Sunday, April 5, 2009

Thursday, April 2, 2009

massageme

It’s really not that surprising, but for some reason I think it’s so cool. Cal likes massages. In my mind, massage is an activity that only some lucky adults indulge in, but it makes sense that babies like to be touched in the same way.

OK, so I was slow in starting the nightly massage because massaging requires Cal to lie relatively still, without being rocked or stimulated, following his least favorite activity of disrobing. I was skeptical, and of course, wrong.
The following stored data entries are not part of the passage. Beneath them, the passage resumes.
(** * fuxx: a memory latency benchmark

    Shallow embedding of [fuxx.cpp] and proofs about its argument handling,
    its access pattern and the two timed loops.

    Conventions of the model.
    - [size_t], [unsigned long] and [uint64_t] are 64 bits wide (LP64); a value
      of these types is a [Z] in [0, 2^64) and every operation that can leave
      that range is followed by [wrap64].  A [uint8_t] is a [Z] in [0, 256).
    - An array obtained from [new uint8_t[n]] is a [list Z] of length [n]; an
      access outside of it is undefined behaviour in C++ and aborts the model
      with [OutOfBounds].
    - [new uint8_t[n]] throws [std::bad_alloc] when the allocator refuses the
      request; nothing catches it, and the run ends there with [BadAlloc].
      What the allocator grants is a parameter, [avail], about which nothing
      is assumed.
    - The program state (the globals, standard output, and a log of the
      allocations, clock readings and array accesses) is threaded through a
      state-and-abort monad [M].
    - The [while] loop that wraps the cursor takes fuel; running out of it
      aborts with [OutOfFuel].  Termination is proved, not assumed. *)

From Stdlib Require Import ZArith List String Ascii Lia Bool.
From stdpp Require Import base list.

Local Open Scope Z_scope.

(** ** Machine integers *)

Definition wrap64 (z : Z) : Z := z mod 2 ^ 64.
Definition to_u8 (z : Z) : Z := z mod 256.

(** ** [std::stoul]

    The standard library function is not part of the repository; this is its
    behaviour in base 10 ([strtoul] followed by the checks of [std::stoul]):
    leading white space is skipped, one sign is accepted, the longest run of
    decimal digits is converted and anything after it is ignored.  Without a
    digit the call throws [std::invalid_argument]; a magnitude that does not
    fit [unsigned long] throws [std::out_of_range]; a minus sign negates the
    value in [unsigned long]. *)

Inductive stoul_result : Type :=
| Parsed (n : Z)
| invalid_argument
| out_of_range.

Definition isspace (c : ascii) : bool :=
  let n := Z.of_nat (nat_of_ascii c) in
  (n =? 32) || ((9 <=? n) && (n <=? 13)).

Definition digit_of (c : ascii) : option Z :=
  let n := Z.of_nat (nat_of_ascii c) in
  if (48 <=? n) && (n <=? 57) then Some (n - 48) else None.

Fixpoint skip_spaces (s : string) : string :=
  match s with
  | String c s' => if isspace c then skip_spaces s' else s
  | EmptyString => s
  end.

(** [read_digits s acc]: [acc] is [None] until a first digit has been read. *)
Fixpoint read_digits (s : string) (acc : option Z) : option Z :=
  match s with
  | String c s' =>
      match digit_of c with
      | Some d => read_digits s' (Some (10 * (default 0 acc) + d))
      | None => acc
      end
  | EmptyString => acc
  end.

Definition strip_sign (s : string) : bool * string :=
  match s with
  | String c s' =>
      if Ascii.eqb c "-" then (true, s')
      else if Ascii.eqb c "+" then (false, s')
      else (false, s)
  | EmptyString => (false, s)
  end.

Definition stoul (s : string) : stoul_result :=
  let '(neg, body) := strip_sign (skip_spaces s) in
  match read_digits body None with
  | None => invalid_argument
  | Some v =>
      if v <? 2 ^ 64 then Parsed (if neg then wrap64 (- v) else v)
      else out_of_range
  end.

(** ** Program state *)

(** What is sent to [std::cout].  Numbers are kept as numbers; the quotient
    printed by [report] is a [double] and is kept as the pair it is computed
    from. *)
Inductive chunk : Type :=
| Str (s : string)
| Num (n : Z)
| Ratio (a b : Z)
| Endl.

(** Log of the operations on memory and on the clock, oldest first. *)
Inductive event : Type :=
| EvNew (n : Z)
| EvDelete
| EvNow (t : Z)
| EvLoad (pos v : Z)
| EvStore (pos v : Z).

Record world : Type := World {
  memUsage : Z;
  diskUsage : Z;
  timeFactor : Z;
  verbose : bool;
  dummy : Z;
  stdout : list chunk;
  events : list event;
  ticks : nat
}.

(** The globals as initialised at lines 31-35. *)
Definition initial_world : world :=
  {| memUsage := 0; diskUsage := 0; timeFactor := 100; verbose := false;
     dummy := 0; stdout := []; events := []; ticks := 0 |}.

Definition set_memUsage (v : Z) (w : world) : world :=
  {| memUsage := v; diskUsage := diskUsage w; timeFactor := timeFactor w;
     verbose := verbose w; dummy := dummy w; stdout := stdout w;
     events := events w; ticks := ticks w |}.

Definition set_diskUsage (v : Z) (w : world) : world :=
  {| memUsage := memUsage w; diskUsage := v; timeFactor := timeFactor w;
     verbose := verbose w; dummy := dummy w; stdout := stdout w;
     events := events w; ticks := ticks w |}.

Definition set_timeFactor (v : Z) (w : world) : world :=
  {| memUsage := memUsage w; diskUsage := diskUsage w; timeFactor := v;
     verbose := verbose w; dummy := dummy w; stdout := stdout w;
     events := events w; ticks := ticks w |}.

Definition set_dummy (v : Z) (w : world) : world :=
  {| memUsage := memUsage w; diskUsage := diskUsage w;
     timeFactor := timeFactor w; verbose := verbose w; dummy := v;
     stdout := stdout w; events := events w; ticks := ticks w |}.

Definition emit (cs : list chunk) (w : world) : world :=
  {| memUsage := memUsage w; diskUsage := diskUsage w;
     timeFactor := timeFactor w; verbose := verbose w; dummy := dummy w;
     stdout := stdout w ++ cs; events := events w; ticks := ticks w |}.

Definition log (es : list event) (w : world) : world :=
  {| memUsage := memUsage w; diskUsage := diskUsage w;
     timeFactor := timeFactor w; verbose := verbose w; dummy := dummy w;
     stdout := stdout w; events := events w ++ es; ticks := ticks w |}.

Definition tick (w : world) : world :=
  {| memUsage := memUsage w; diskUsage := diskUsage w;
     timeFactor := timeFactor w; verbose := verbose w; dummy := dummy w;
     stdout := stdout w; events := events w; ticks := S (ticks w) |}.

(** ** The monad *)

Inductive failure : Type :=
| BadArgument      (* std::invalid_argument escaping from main *)
| BadRange         (* std::out_of_range escaping from main *)
| BadAlloc         (* std::bad_alloc escaping from main *)
| OutOfBounds      (* an array access outside the array *)
| OutOfFuel.       (* the wrap-around loop did not finish within its fuel *)

Inductive result (A : Type) : Type :=
| Ok (a : A) (w : world)
| Abort (e : failure) (w : world).
Arguments Ok {A} a w.
Arguments Abort {A} e w.

Definition M (A : Type) : Type := world -> result A.

Definition ret {A} (a : A) : M A := fun w => Ok a w.

Definition bind {A B} (m : M A) (k : A -> M B) : M B :=
  fun w =>
    match m w with
    | Ok a w' => k a w'
    | Abort e w' => Abort e w'
    end.

Declare Scope prog_scope.
Delimit Scope prog_scope with prog.
Notation "x <- m ;; k" := (bind m (fun x => k))
  (at level 100, m at next level, right associativity) : prog_scope.
Notation "m ;; k" := (bind m (fun _ => k))
  (at level 100, right associativity) : prog_scope.
Local Open Scope prog_scope.

Definition world_of {A} (r : result A) : world :=
  match r with
  | Ok _ w => w
  | Abort _ w => w
  end.

Definition get {A} (f : world -> A) : M A := fun w => Ok (f w) w.
Definition modify (f : world -> world) : M unit := fun w => Ok tt (f w).

(** One statement [std::cout << c1 << c2 << ...]. *)
Definition cout (cs : list chunk) : M unit := modify (emit cs).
Cal has taken right to it.

We’re gradually establishing our massage time. Cal lies on the bed, clad in a diaper, while I lather him up with baby oil, and our Mozart CD hums in the background. Right now, we use the time as bridge to bedtime – it’s a part of my grand scheme to create the illusion of routine.

I start with his legs and feet. That’s his favorite. I wring each thigh like a towel. Then I move my hand over his knee to massage his calves. I pull his little piggy toes and stroke the bottoms of his “feetsies.” Sometimes we just stop there. Or sometimes he likes his arms done (but this can trigger his Moro reflex, and his arms pop right out like a karate chop, as Shaun says). If we’re up for more, I make circles on his belly and over his shoulder, or even drape him over my legs to tackle his back (tiny backs are so cute!), or his head. His hair continues to grow almost exclusively in the back, and I twist his long hairs around my fingers as I go along.

One of the great perks of massage is spying Cal’s curves. He’s got lots of little hills and valleys on his long, green bean body. But my favorite thing is his amazingly soft pot belly. His tummy has a sweet roundness. Last night, Shaun remarked on the growth of his girth (once, Cal had a tiny (er, tinier) frame; in his announcements, you can see the silhouette of his ribs). Now, he’s robust, relatively speaking. Anyway, Cal really calms down when we start. It seems like he’s focusing on the sensations, that’s what I like to think anyway. Perhaps we just both know how special this time is so we sit still and soak it in.